By Arjay L. Balinbin, Senior Reporter
ABS-CBN CORP. and TV5 Network, Inc. of the Pangilinan group’s MediaQuest Holdings, Inc. on Thursday said they have “mutually agreed” to terminate their landmark investment deal, after some lawmakers raised questions over its legality.
The two media companies signed a memorandum of agreement on Aug. 31 to scrap the investment deal they signed on Aug. 10, ABS-CBN told the stock exchange on Thursday.
“The parties confirmed that they have not implemented any of the transactions covered by the investment agreement,” ABS-CBN said, without giving a reason for the termination.
Under the deal, ABS-CBN was supposed to acquire 34.99% of TV5 for P2.16 billion. The former expected that its investment in TV5 would “open significant opportunities for revenue enhancement, cost efficiencies, and various synergies.”
At the same time, the Lopez-led network and MediaQuest terminated the deal between their subsidiaries, in which Cignal Cable Corp. would acquire a minority 38.88% stake in Sky Cable Corp. for P2.86 billion.
Last week, the two companies said they paused the closing preparations for their partnership to address concerns regarding the deal.

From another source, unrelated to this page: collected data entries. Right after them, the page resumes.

Context (c0 : kpu_model_context_t).
(** The context before layer [i] *)
Definition ctx_at (i body : Z) : kpu_model_context_t :=
  Ctx c0.(is_nncase) c0.(model_buffer) c0.(main_buffer) c0.(output_count) c0.(outputs) c0.(layer_headers) c0.(body_start)
    c0.(Klayers.layers_length) i body c0.(Klayers.dma_ch) c0.(done_callback) c0.(kmodel_fully_connected_buffer) c0.(userdata).
Lemma advance_at i body size : 0 ≤ i < 2 ^ 32 - 1 → advance (ctx_at i body) size = ctx_at (i + 1) (body + size).
Proof using Type. intros Hi. unfold advance, ctx_at. cbn. by rewrite wrap_id by lia. Qed.
Lemma soft_layer_at t b i body m : soft_layer expf t b (ctx_at i body) m = soft_layer expf t b c0 m.
Proof using Type. reflexivity. Qed.
Lemma conv_layer_at_ctx m b i body : conv_layer m b (ctx_at i body) = conv_layer m b c0.
Proof using Type. reflexivity. Qed.
Lemma conv_request_at m b i body : conv_request m b (ctx_at i body) = conv_request m b c0.
Proof using Type. reflexivity. Qed.
Context (n : Z) (Hn : 1 ≤ n < 2 ^ 32) (Hlen : c0.(Klayers.layers_length) = n).
Context (Hch : 0 ≤ c0.(Klayers.dma_ch) < 6).
(** What the interpreter relies on between layers *)
Record ready (s : state) : Prop := {
  rd_dma : ds_ok s.(dev).(kdma);
  rd_irq : irq_handler s.(dev).(kirq) IRQN_AI_INTERRUPT = Some (f_ai_step, Some CTX)
}.
(** A run that starts at [s] with [k]: after [r] ends of layers it is over. *)
Definition finishes (start : M state Z) (s : state) (m : Z → Z) (ws : list Z) : Prop := ∃ r s',
  (start ≫= λ _, rounds r) s = Ok (tt, s') ∧ s'.(dev).(kmem) = m ∧ s'.(dev).(pushed) = s.(dev).(pushed) ++ ws ∧
  s'.(dev).(called) = s.(dev).(called) ++ [(c0.(done_callback), c0.(userdata))] ∧
  ∀ j, (j < r)%nat → ∃ sj, (start ≫= λ _, rounds j) s = Ok (tt, sj) ∧ sj.(dev).(called) = s.(dev).(called).
(** The same with the events that come after the start *)
Definition runs_to (by_dma : bool) (start : M state Z) (s : state) (m : Z → Z) (ws : list Z) : Prop := ∃ r s',
  (start ≫= λ _, events by_dma r) s = Ok (tt, s') ∧ s'.(dev).(kmem) = m ∧ s'.(dev).(pushed) = s.(dev).(pushed) ++ ws ∧
  s'.(dev).(called) = s.(dev).(called) ++ [(c0.(done_callback), c0.(userdata))] ∧
  ∀ j, (j < r)%nat → ∃ sj, (start ≫= λ _, events by_dma j) s = Ok (tt, sj) ∧ sj.(dev).(called) = s.(dev).(called).
Lemma finishes_eq start start' s s1 m ws : start s = start' s1 → s1.(dev).(pushed) = s.(dev).(pushed) → s1.(dev).(called) = s.(dev).(called) →
  finishes start' s1 m ws → finishes start s m ws.
Proof using Type.
  intros E Ep Ec (r & s' & E1 & Hm & Hp & Hc & Hj).
  assert (Eb : ∀ j, (start ≫= λ _, rounds j) s = (start' ≫= λ _, rounds j) s1) by (intros j; unfold mbind, M_bind; by rewrite E).
  exists r, s'. rewrite Eb, <-Ep, <-Ec. split_and!; try done. intros j Hjr. rewrite Eb. by apply Hj.
Qed.
Lemma finishes_round start start' s s1 s2 x m ws ws' : start s = Ok (x, s1) →
  (∀ r, (layer_ends ≫= λ _, rounds r) s1 = (start' ≫= λ _, rounds r) s2) →
  s1.(dev).(called) = s.(dev).(called) → s2.(dev).(called) = s.(dev).(called) → s2.(dev).(pushed) = s.(dev).(pushed) ++ ws →
  finishes start' s2 m ws' → finishes start s m (ws ++ ws').
Proof using Type.
  intros E Er Ec1 Ec2 Ep (r & s' & E1 & Hm & Hp & Hc & Hj).
  assert (Eb : ∀ j, (start ≫= λ _, rounds (S j)) s = (start' ≫= λ _, rounds j) s2).
  { intros j. rewrite (M_bind_run _ _ _ _ _ E). cbn [rounds]. by rewrite Er. }
  exists (S r), s'. rewrite Eb. split_and!; [done|done|by rewrite Hp, Ep, app_assoc|by rewrite Hc, Ec2|].
  intros [|j] Hjr.
  - exists s1. rewrite (M_bind_run _ _ _ _ _ E). by split.
  - rewrite Eb. rewrite <-Ec2. apply Hj. lia.
Qed.
Lemma finishes_done s b : finishes (on_dev (kpu_kmodel_done (ctx_at n b))) s s.(dev).(kmem) [].
Proof using Type.
  exists O. eexists. split; [reflexivity|]. cbn. rewrite app_nil_r. split_and!; try done. intros j Hj. lia.
Qed.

They were referring to the issues raised by some lawmakers and the National Telecommunications Commission (NTC).
Three resolutions were filed at the House of Representatives seeking an investigation into the ABS-CBN-TV5 deal.
Among the issues raised was the ownership of TV5. Sagip party-list Rep. Rodante D. Marcoleta has claimed that it is owned by a foreign national.
According to the PLDT group’s statement in 2013, “all of the trustees, as well as beneficiaries, of the PLDT Beneficial Trust Fund are Filipino citizens.”
NTC Commissioner Gamaliel A. Cordoba said during a House briefing on ABS-CBN’s investment agreement with TV5 on Aug. 24 that the two media companies should first obtain clearances from the regulator.
“The commercial agreements together with such clearances should be submitted by the franchise grantee to the NTC prior to consummation,” he said.
‘CASUALTY OF POLITICS’
Lawyer and political analyst Michael Henry Ll. Yusingco said the investment agreement between ABS-CBN and TV5 “was not defective.”
“None of the creditors or debtors of the parties have raised any concern or complaint about it. Hence, it’s hard not to see the cancellation of the agreement as the casualty of power politics,” he said in an e-mailed reply to questions.
“Whatever positive outcomes they could have hoped for, such as more jobs for Filipinos, better quality shows, and wider media reach, would not compensate for the hassle and stress political intervention brings,” he added.
For her part, Maria Ela L. Atienza, a political science professor at the University of the Philippines-Diliman, said in a Facebook Messenger chat that the decision to terminate the transactions was “surprising.”
“This is also troubling in the sense that we cannot count on business stakeholders to honor or to commit to partnerships and agreements,” she added.
She said that ABS-CBN is free to enter into other partnerships. “It has a deeper talent pool and viewers than TV5 and being fully digital can partner with international entities,” she added.
Ms. Atienza said it may be possible that recent questions raised by Mr. Marcoleta and other lawmakers had affected the deal.
“In any case, [it is] the public, especially in rural areas where ABS-CBN used to have stations, that continues to lose access to timely information relevant in daily lives and even survival with the absence of a franchise for ABS-CBN… As a business, ABS-CBN has more options for its survival,” Ms. Atienza said.
Terry L. Ridon, a public investment analyst and convenor of think tank InfraWatch PH, said in a separate phone message: “This had everything to do with politics, as the same actors who opposed the ABS-CBN franchise are the same actors questioning the terminated deal.”
“This bodes ill for the governance climate in the country.”
For Mr. Yusingco, an even “worrisome” impact of the deal termination is that it “taints the business environment of the country, particularly in the eyes of foreign investors.”
He said the decision confirms fears “that political intervention and influence trumps the rule of law.”
“We already suffer from a reputation of having a weak legal regime for the enforcement of contracts, so for foreign investors to witness the capitulation of two media giants can only make them less inclined to invest in the country,” he added.
For Mr. Ridon, the fate of ABS-CBN and TV5 transactions serves as a “warning to businesses.”
“This is not the governance climate that the country needs today, particularly at this time of great economic difficulty. With this development, investors looking at the Philippines as a prospective investment destination will might as well bring their funds to other emerging economies with a better governance outlook,” he said.
ABS-CBN was forced to stop its broadcast operations in May 2020 after former President Rodrigo R. Duterte’s allies in Congress denied its franchise renewal application.
Hastings Holdings, Inc., a unit of PLDT Beneficial Trust Fund subsidiary MediaQuest Holdings, Inc., has a majority stake in BusinessWorld through the Philippine Star Group, which it controls.